SOLAR THERMAL POWER PLANT -
Solar thermal power plants are basically power plants, which generate electricity from high-temperature heat. The difference between them and conventional power plants: not gas, coal, or oil, but the sun provides the energy that drives the turbines. In Solar thermal power systems mirrors are used for focusing the sun onto receivers by point or line focusing; thereby increasing the temperature of circulating fluid at the receivers. For eg: In Parabolic (trough) system, mirrors can focus the sun at 30 to 60 times its normal intensity on a receiver pipe located along the focal line of the trough. Synthetic oil captures this heat as it circulates through the pipe, reaching temperatures as high as 400ºC. The hot oil is pumped through a heat exchanger on the power production side of the plant to produce steam. Electricity is produced in a conventional steam turbine/generator The power cycle is completed with the condensing of the steam through a cooling tower and then pumping it back through the heat exchanger connected to the solar energy collection field.

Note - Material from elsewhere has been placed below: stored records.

(** * A shallow embedding of the in-memory user service ([main.py])

    The service keeps one process-wide list, [users_db], and exposes five
    routes over it.  Each endpoint function of [main.py] is embedded as a
    computation in a small state-and-exception monad over the list; the
    framework's part (body validation by the [UserCreate] model, the encoding
    of what an endpoint returns, the mapping of raised exceptions to
    responses) is the function [app].  Requests are served one at a time.

    The request logger only writes to the process log and hands the response
    through unchanged; the log is not part of the state modelled here. *)

From Stdlib Require Import String Ascii List ZArith NArith Bool Lia.
Import ListNotations.

Local Open Scope Z_scope.

(** ** Python values used by the service *)

Module Py.

(** A Python [str] is a sequence of Unicode code points. *)
Definition str : Type := list N.

(** An ASCII literal of the source, as a [str]. *)
Definition lit (s : string) : str := map N_of_ascii (list_ascii_of_string s).

(** [a == b] on [str]. *)
Fixpoint eqb (a b : str) : bool :=
  match a, b with
  | [], [] => true
  | x :: a', y :: b' => N.eqb x y && eqb a' b'
  | _, _ => false
  end.

(** [c in v] for a one-character [c]. *)
Definition contains (c : N) (v : str) : bool := existsb (N.eqb c) v.

(** The characters [str.strip()] removes when called without argument:
    those for which [str.isspace] holds. *)
Definition isspace (c : N) : bool :=
  ((9 <=? c) && (c <=? 13) || (28 <=? c) && (c <=? 32)
   || (c =? 133) || (c =? 160) || (c =? 5760)
   || (8192 <=? c) && (c <=? 8202)
   || (c =? 8232) || (c =? 8233) || (c =? 8239) || (c =? 8287)
   || (c =? 12288))%N.

Fixpoint lstrip (v : str) : str :=
  match v with
  | [] => []
  | c :: v' => if isspace c then lstrip v' else v
  end.

Definition rstrip (v : str) : str := rev (lstrip (rev v)).

Definition strip (v : str) : str := rstrip (lstrip v).

(** A surrogate code point, U+D800 to U+DFFF.  A [str] may hold one on its
    own (the JSON text of a body can spell it with an escape); such a [str]
    has no UTF-8 encoding. *)
Definition surrogate (c : N) : bool := ((55296 <=? c) && (c <=? 57343))%N.

(** [v.encode("utf-8")] succeeds. *)
Definition utf8_ok (v : str) : bool := forallb (fun c => negb (surrogate c)) v.

(** Truth value of a [str]: the empty string is falsy. *)
Definition truthy (v : str) : bool :=
  match v with [] => false | _ => true end.

(** One bound of a slice with step 1 on a sequence of length [n]:
    a negative bound counts from the end, then the bound is clamped
    to [0 .. n]. *)
Definition slice_bound (n i : Z) : Z :=
  if i <? 0 then Z.max (i + n) 0 else Z.min i n.

(** [l[start:stop]]. *)
Definition slice {A : Type} (l : list A) (start stop : Z) : list A :=
  let n := Z.of_nat (length l) in
  let lo := slice_bound n start in
  let hi := slice_bound n stop in
  firstn (Z.to_nat (hi - lo)) (skipn (Z.to_nat lo) l).

End Py.

(** ** Data model *)

(** The request model: three required fields. *)
Module UserCreate.
Record t : Type := mk { id : Z; name : Py.str; email : Py.str }.
End UserCreate.

(** The response model. *)
Module UserResponse.
Record t : Type := mk { id : Z; name : Py.str; email : Py.str }.
End UserResponse.

(** An entry of the store: the dict [{"id": _, "name": _, "email": _}]
    that [create_user] builds. *)
Module UserDict.
Record t : Type := mk { id : Z; name : Py.str; email : Py.str }.
End UserDict.

(** The in-memory storage, in insertion order. *)
Definition users_db_t : Type := list UserDict.t.

(** [users_db = []] at process start. *)
Definition users_db : users_db_t := [].

(** ** Validation of the request body *)

(** The JSON body of [POST /users] before validation: each field of the
    model is present with a value of its declared type, or absent. *)
Record body : Type := mk_body {
  body_id : option Z;
  body_name : option Py.str;
  body_email : option Py.str
}.

Inductive field : Type := f_id | f_name | f_email.

(** An error of validation: a required field is absent, or the validator
    of a field raised a [ValueError] with message [msg]. *)
Inductive error_detail : Type :=
| missing (loc : field)
| value_error (loc : field) (msg : string).

(** [@validator('name')] *)
Definition name_required (v : Py.str) : Py.str + string :=
  if negb (Py.truthy v) || negb (Py.truthy (Py.strip v))
  then inr "Name is required"%string
  else inl v.

(** [@validator('email')] *)
Definition email_must_contain_at (v : Py.str) : Py.str + string :=
  if negb (Py.contains 64%N v)
  then inr "Email must contain @"%string
  else inl v.

(** A field without validator is kept as it is. *)
Definition no_validator {A : Type} (v : A) : A + string := inl v.

(** One field of the model: a required field that is absent is an error,
    and the field's validator runs on a value that is present. *)
Definition validate_field {A : Type} (loc : field) (v : option A)
    (validator : A -> A + string) : A + list error_detail :=
  match v with
  | None => inr [missing loc]
  | Some x =>
      match validator x with
      | inl y => inl y
      | inr msg => inr [value_error loc msg]
      end
  end.

Definition errors_of {A : Type} (r : A + list error_detail) : list error_detail :=
  match r with inl _ => [] | inr es => es end.

(** Construction of a [UserCreate] from a body: all fields are checked and
    the errors of all of them are reported together. *)
Definition validate (b : body) : UserCreate.t + list error_detail :=
  let ri := validate_field f_id (body_id b) no_validator in
  let rn := validate_field f_name (body_name b) name_required in
  let re := validate_field f_email (body_email b) email_must_contain_at in
  match ri, rn, re with
  | inl i, inl n, inl e => inl (UserCreate.mk i n e)
  | _, _, _ => inr (errors_of ri ++ errors_of rn ++ errors_of re)
  end.

(** The response model built from the fields of an entry of the store. *)
Definition to_response (user : UserDict.t) : UserResponse.t :=
  UserResponse.mk (UserDict.id user) (UserDict.name user) (UserDict.email user).

(** ** Responses *)

(** The JSON documents the service sends. *)
Inductive content : Type :=
| status_obj (status : string)
| debug_obj (users_count : Z) (users : list UserDict.t)
| user_obj (u : UserResponse.t)
| user_list (us : list UserResponse.t)
| error_obj (error : string)
| detail_obj (detail : string)
| detail_errors (detail : list error_detail).

Record response : Type := JSONResponse {
  status_code : Z;
  resp_content : content
}.
Lemma digit_runs_digits (r s run : ustr) :
  Forall (fun c => is_digit c = true) r ->
  digit_runs (r ++ s) run = digit_runs s (run ++ r).
Proof.
  revert run. induction r as [|c r IH]; intros run Hr.
  - rewrite app_nil_r. reflexivity.
  - inversion Hr as [|? ? Hc Hr']; subst. simpl app. rewrite digit_runs_step, Hc.
    rewrite IH by exact Hr'. rewrite <- app_assoc. reflexivity.
Qed.

Lemma digit_runs_split (x : ustr) (c : N) (y run : ustr) :
  is_digit c = false ->
  digit_runs (x ++ c :: y) run = digit_runs (x ++ [c]) run ++ digit_runs y [].
Proof.
  intros Hc. revert run. induction x as [|a x IH]; intros run.
  - simpl app. rewrite !digit_runs_step, Hc. destruct run; reflexivity.
  - simpl app. rewrite !digit_runs_step. destruct (is_digit a).
    + apply IH.
    + destruct run; rewrite IH; reflexivity.
Qed.

(** Every whole run of digits of the text is found. *)
Lemma digit_runs_complete (text r : ustr) :
  r <> [] -> Forall (fun c => is_digit c = true) r -> whole_run r text ->
  In r (digit_runs text []).
Proof.
  intros Hne Hr (b & a & -> & Hb & Ha).
  assert (Htail : In r (digit_runs (r ++ a) [])).
  { rewrite digit_runs_digits by exact Hr. simpl app.
    destruct a as [|c a].
    - simpl. destruct r; [contradiction | left; reflexivity].
    - rewrite digit_runs_step, (Ha c eq_refl).
      destruct r; [contradiction | left; reflexivity]. }
  destruct b as [|x b] using rev_ind; [exact Htail|].
  rewrite <- app_assoc. simpl app.
  rewrite digit_runs_split by (apply Hb, last_snoc).
  apply in_or_app. right. exact Htail.
Qed.

Lemma digit_runs_none (s run : ustr) :
  digit_runs s run = [] -> run = [] /\ Forall (fun c => is_digit c = false) s.
Proof.
  revert run. induction s as [|c rest IH]; intros run H.
  - simpl in H. destruct run; [split; [reflexivity | constructor] | discriminate].
  - rewrite digit_runs_step in H. destruct (is_digit c) eqn:Ec.
    + destruct (IH _ H) as [E _]. destruct run; discriminate.
    + destruct run; [|discriminate].
      destruct (IH _ H) as [_ Hf]. split; [reflexivity|].
      constructor; assumption.
Qed.

Lemma longest_spec (others : list ustr) :
  forall first,
    In (longest first others) (first :: others)
    /\ forall x, In x (first :: others) -> length x <= length (longest first others).
Proof.
  unfold longest. induction others as [|y others IH]; intros first.
  - simpl. split; [left; reflexivity|]. intros x [<-|[]]. lia.
  - cbn [fold_left]. destruct (length first <? length y) eqn:E.
    + apply Nat.ltb_lt in E. destruct (IH y) as [Hin Hmax]. split.
      * right. exact Hin.
      * intros x [<-|Hx]; [|exact (Hmax x Hx)].
        specialize (Hmax y (or_introl eq_refl)). lia.
    + apply Nat.ltb_ge in E. destruct (IH first) as [Hin Hmax]. split.
      * destruct Hin as [Hf|Hin]; [left; exact Hf | right; right; exact Hin].
      * intros x [<-|[<-|Hx]].
        -- apply Hmax. left. reflexivity.
        -- specialize (Hmax first (or_introl eq_refl)). lia.
        -- apply Hmax. right. exact Hx.
Qed.

End AccountNumber7.

(** X21. The account number of case 7 is a longest run of digits of the
    account text: it is made of digits, it stands in the text between two
    characters that are not digits (or the ends), and no run of digits
    of the text is longer.  It is empty when the text is empty or has no
    digit. *)
Theorem account_number_of_case7_is_a_longest_run_of_digits (L : PyLib)
    (account_text : value) :
  let text := py_str account_text in
  let account := extract_account_number7 account_text in
  (truthy account_text = false -> account = [])
  /\ (truthy account_text = true ->
      (account = [] /\ Forall (fun c => is_digit c = false) text)
      \/ (account <> []
          /\ Forall (fun c => is_digit c = true) account
          /\ whole_run account text
          /\ forall run,
               run <> [] -> Forall (fun c => is_digit c = true) run ->
               whole_run run text -> length run <= length account)).
Proof.
  intros text account. subst account. unfold extract_account_number7. fold text.
  split.
  - intros ->. reflexivity.
  - intros ->. cbn [negb].
    destruct (digit_runs text []) as [|first others] eqn:Er.
    + left. split; [reflexivity|]. exact (proj2 (digit_runs_none text [] Er)).
    + right. destruct (longest_spec others first) as [Hin Hmax].
      rewrite <- Er in Hin.
      destruct (digit_runs_sound text [] [] (longest first others))
        as (Hne & Hd & b & a & E & Hb & Ha);
        [constructor | intros c [=] | exact Hin |].
      split; [exact Hne|]. split; [exact Hd|].
      split; [exists b, a; split; [exact E | split; assumption]|].
      intros run Hrne Hrd Hw. apply Hmax. rewrite <- Er.
      apply digit_runs_complete; assumption.
Qed.

Example account_number7_on_sample :
  @extract_account_number7 RefLib (VStr (U "Cuenta: CR05 0116 10200012345678 (CRC)"))
  = U "10200012345678"
  /\ @extract_account_number7 RefLib (VStr (U "12-34-5")) = U "12"
  /\ @extract_account_number7 RefLib (VStr (U "sin cuenta")) = []
  /\ @extract_account_number7 RefLib VNone = [].
Proof. vm_compute. repeat split; reflexivity. Qed.

Example summary7_on_sample :
  @create_summary_workbook7 RefLib
    [ <[K_FECHA := VStr (U "01/02/2024")]> (<[K_DOCUMENTO := VStr (U "11")]>
        (<[K_CODIGO := VStr (U " WD ")]> (<[K_DEBITOS := VNum 20]>
           (<[K_CREDITOS := VNone]> ∅))));
      <[K_FECHA := VStr (U "02/02/2024")]> (<[K_DEBITOS := VNum 0]>
        (<[K_CREDITOS := VNone]> ∅));
      <[K_FECHA := VStr (U "pendiente")]> (<[K_DEBITOS := VStr (U "0.00")]>
        (<[K_CREDITOS := VStr []]> ∅)) ]
    (VStr (U "Cuenta 10200012345678"))
  = Some [ SUMMARY_HEADERS;
           [VStr (U "10200012345678"); VStr (U "WD"); VStr (U "11"); VNum 20;
            VDatetime (date_of 2024 2 1)];
           [VStr (U "10200012345678"); VStr []; VStr []; VNum 0;
            VStr (U "pendiente")] ].
Proof. vm_compute. reflexivity. Qed.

Solar towers consisting of a central receiver tower, which is surrounded by a mirror field that concentrates the irradiation (Point focusing) on the tip of the tower. In the receiver a heat transfer medium is used to transfer the energy to a heat exchanger in order to produce steam. With the Dish-Stirling system, parabolic dishes capture the solar radiation and transfer it to Stirling motors.
Technology components -
• Solar field – Technology type,
• Power plant systems – Working fluid –
• Power plant cycle
• Hybrid/ Solar only
SOLAR PHOTOVOLTAIC POWER PLANT -
|Basic Principle: The sun illuminates the solar cells in the PV Array, which convert the energy in the sunlight into electricity. The electricity goes into an inverter and into the power lines to your homes.Semiconductor materials such as silicon are used in these photovoltaic solar cells. In the cells incoming photons separate positive and negative charge carriers. This produces an electrical voltage and the electrical current can drive a load. Since solar cells are modular, they can be assembled in units of any size. An inverter converts DC voltage to AC and feeds the solar power into the grid. Groups of solar cells can be packaged into modules, panels and arrays to provide useful output voltages and currents to provide a specific power output
Solar Arrays, Inverter, Transformer
Technologies available -
- Conventional Silicon based
- Monocrystalline technology
- Polycrystalline technology
- Thin film technology
- Concentrating PV (CPV): latest emerging
To make modules, PV manufacturers use crystalline silicon wafers or advanced thin film technologies. In the former, single crystal silicon (single-Si), polycrystalline silicon (poly-Si) or ribbon silicon (ribbon-Si) wafers are made into solar cells in production lines utilising processes and machinery typical of the silicon semiconductor industry Solar cell manufacturers then assemble the cells into modules or sell them to module manufacturers for assembly. Because the first important applications of PV involved battery charging, most modules in the market are designed to deliver direct current (DC) at slightly over 12 Volts (V). A typical crystalline silicon module consists of a series circuit of 36 cells, encapsulated in a glass and plastic package for protection from the environment. This package is framed and provided with an electrical connection enclosure, or junction box. Typical conversion (solar energy to electrical energy) efficiencies for common crystalline silicon modules are in the 11 to 15% range.